Task to carry out: Go through the entries below and print, exactly, the lines starting at the one with "c = false)." and ending at the one with "Section Teardown.", keeping both ends and no others.

Exercise input START

(** C10.  Every message [onmessage] appends to the history has for text
    the trimmed content of its transcript buffer (the input buffer for a
    user message, the output buffer for a model message), and that text is
    non-empty and has no whitespace at either end, whatever the deltas
    were.  So at every moment every message of the history has a
    non-empty text without leading or trailing whitespace. *)
Theorem committed_messages_trimmed :
  (forall isMuted currentTime message w,
     let w' := snd (onmessage isMuted currentTime message w) in
     let input := currentInputTransRef w
                  ++ delta_text (inputTranscription message) in
     let output := currentOutputTransRef w
                   ++ delta_text (outputTranscription message) in
     exists new,
       messages w' = messages w ++ new /\
       Forall (fun m =>
                 well_trimmed (text m) /\
                 ((role m = user /\ text m = trim input) \/
                  (role m = model /\ text m = trim output))) new) /\
  (forall events m,
     In m (messages (run events initial)) ->
     text m <> [] /\
     (forall c r, text m = c :: r -> isWhiteSpace c = false) /\
     (forall c r, text m = r ++ [c] -> isWhiteSpace c = false)).
Proof.
  split; [exact onmessage_new_messages|].
  intros events.
  assert (H : forall w,
             Forall (fun m => well_trimmed (text m)) (messages w) ->
             Forall (fun m => well_trimmed (text m))
                    (messages (run events w))).
  { induction events as [ | e events IH]; intros w Hw; [exact Hw|].
    rewrite run_cons. apply IH, dispatch_messages_trimmed, Hw. }
  specialize (H initial (Forall_nil _)).
  rewrite Forall_forall in H. exact H.
Qed.

Lemma committed_messages_trimmed_witness :
  let m := mkChatMessage user (js "so, hello") in
  In m (messages
          (run [Connect true;
                Message false 0 (InputTranscriptDelta (js "  so,"));
                Message false 0 (InputTranscriptDelta (js " hello  "));
                Message false 0 TurnComplete] initial)) /\
  text m <> [] /\
  (forall c r, text m = c :: r -> isWhiteSpace c = false) /\
  (forall c r, text m = r ++ [c] -> isWhiteSpace c = false).
Proof.
  cbv zeta.
  assert (Hin : In (mkChatMessage user (js "so, hello"))
                  (messages
                     (run [Connect true;
                           Message false 0 (InputTranscriptDelta (js "  so,"));
                           Message false 0
                             (InputTranscriptDelta (js " hello  "));
                           Message false 0 TurnComplete] initial))).
  { left. reflexivity. }
  split; [exact Hin|].
  exact (proj2 committed_messages_trimmed _ _ Hin).
Defined.

End Transcripts.

(* ================================================================== *)
(** * Teardown *)
(* ================================================================== *)

Section Teardown.

Lemma forEach_stop (l : list AudioBufferSourceNode) (w : World) :
  Forall started l ->
  forEach stop l w
  = (Normal tt, set_trace (trace w ++ map stop_effect l) w).
Proof.
  intros Hl. revert w.
  induction Hl as [ | s l Hs _ IH]; intros w.
  - cbn [forEach map]. rewrite app_nil_r. destruct w. reflexivity.
  - cbn [forEach map]. unfold bind, stop at 1.
    destruct (source_start s) as [t | ] eqn:Es;
      [|exfalso; apply Hs, Es].
    cbn. rewrite IH. cbn [trace set_trace].
    rewrite <- app_assoc. reflexivity.
Qed.
(** * wtf-peewee: forms generated from Peewee models, and their persistence

    A shallow embedding of [wtfpeewee/orm.py] (the schema converter) and
    [wtfpeewee/forms.py] (the save coordinator), with the properties the
    specification states about them.

    Peewee and WTForms are libraries the code consumes.  Their behaviour is
    embedded only as far as the two modules observe it, and each such
    definition says which library behaviour it stands for. *)

From Stdlib Require Import ZArith Lia.
From stdpp Require Import gmap strings pretty list fin_maps.

Local Open Scope string_scope.
Local Open Scope list_scope.
Local Open Scope Z_scope.

(** ** Python values *)

(** The values that form data and model attributes hold. *)
Inductive value : Type :=
  | VNone
  | VBool (b : bool)
  | VInt (z : Z)
  | VStr (s : string).

#[global] Instance value_eq_dec : EqDecision value.
Proof. solve_decision. Defined.

(** Python truthiness ([if x:]). *)
Definition truthy (v : value) : bool :=
  match v with
  | VNone => false
  | VBool b => b
  | VInt z => negb (z =? 0)
  | VStr s => negb (String.eqb s "")
  end.

(** [bool] is a subclass of [int] in Python: [True == 1], [False == 0], and
    both hash alike, so a bool finds an int key in a dict. *)
Definition as_int (v : value) : option Z :=
  match v with
  | VInt z => Some z
  | VBool b => Some (if b then 1 else 0)
  | _ => None
  end.

(** Python [==] on these values. *)
Definition py_eqb (a b : value) : bool :=
  match as_int a, as_int b with
  | Some x, Some y => x =? y
  | None, None => bool_decide (a = b)
  | _, _ => false
  end.

(** ['{}'.format(v)] *)
Definition py_str (v : value) : string :=
  match v with
  | VNone => "None"
  | VBool true => "True"
  | VBool false => "False"
  | VInt z => pretty z
  | VStr s => s
  end.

Exercise input END

Finished task:
  (forall c r, text m = r ++ [c] -> isWhiteSpace c = false).
Proof.
  cbv zeta.
  assert (Hin : In (mkChatMessage user (js "so, hello"))
                  (messages
                     (run [Connect true;
                           Message false 0 (InputTranscriptDelta (js "  so,"));
                           Message false 0
                             (InputTranscriptDelta (js " hello  "));
                           Message false 0 TurnComplete] initial))).
  { left. reflexivity. }
  split; [exact Hin|].
  exact (proj2 committed_messages_trimmed _ _ Hin).
Defined.

End Transcripts.

(* ================================================================== *)
(** * Teardown *)
(* ================================================================== *)

Section Teardown.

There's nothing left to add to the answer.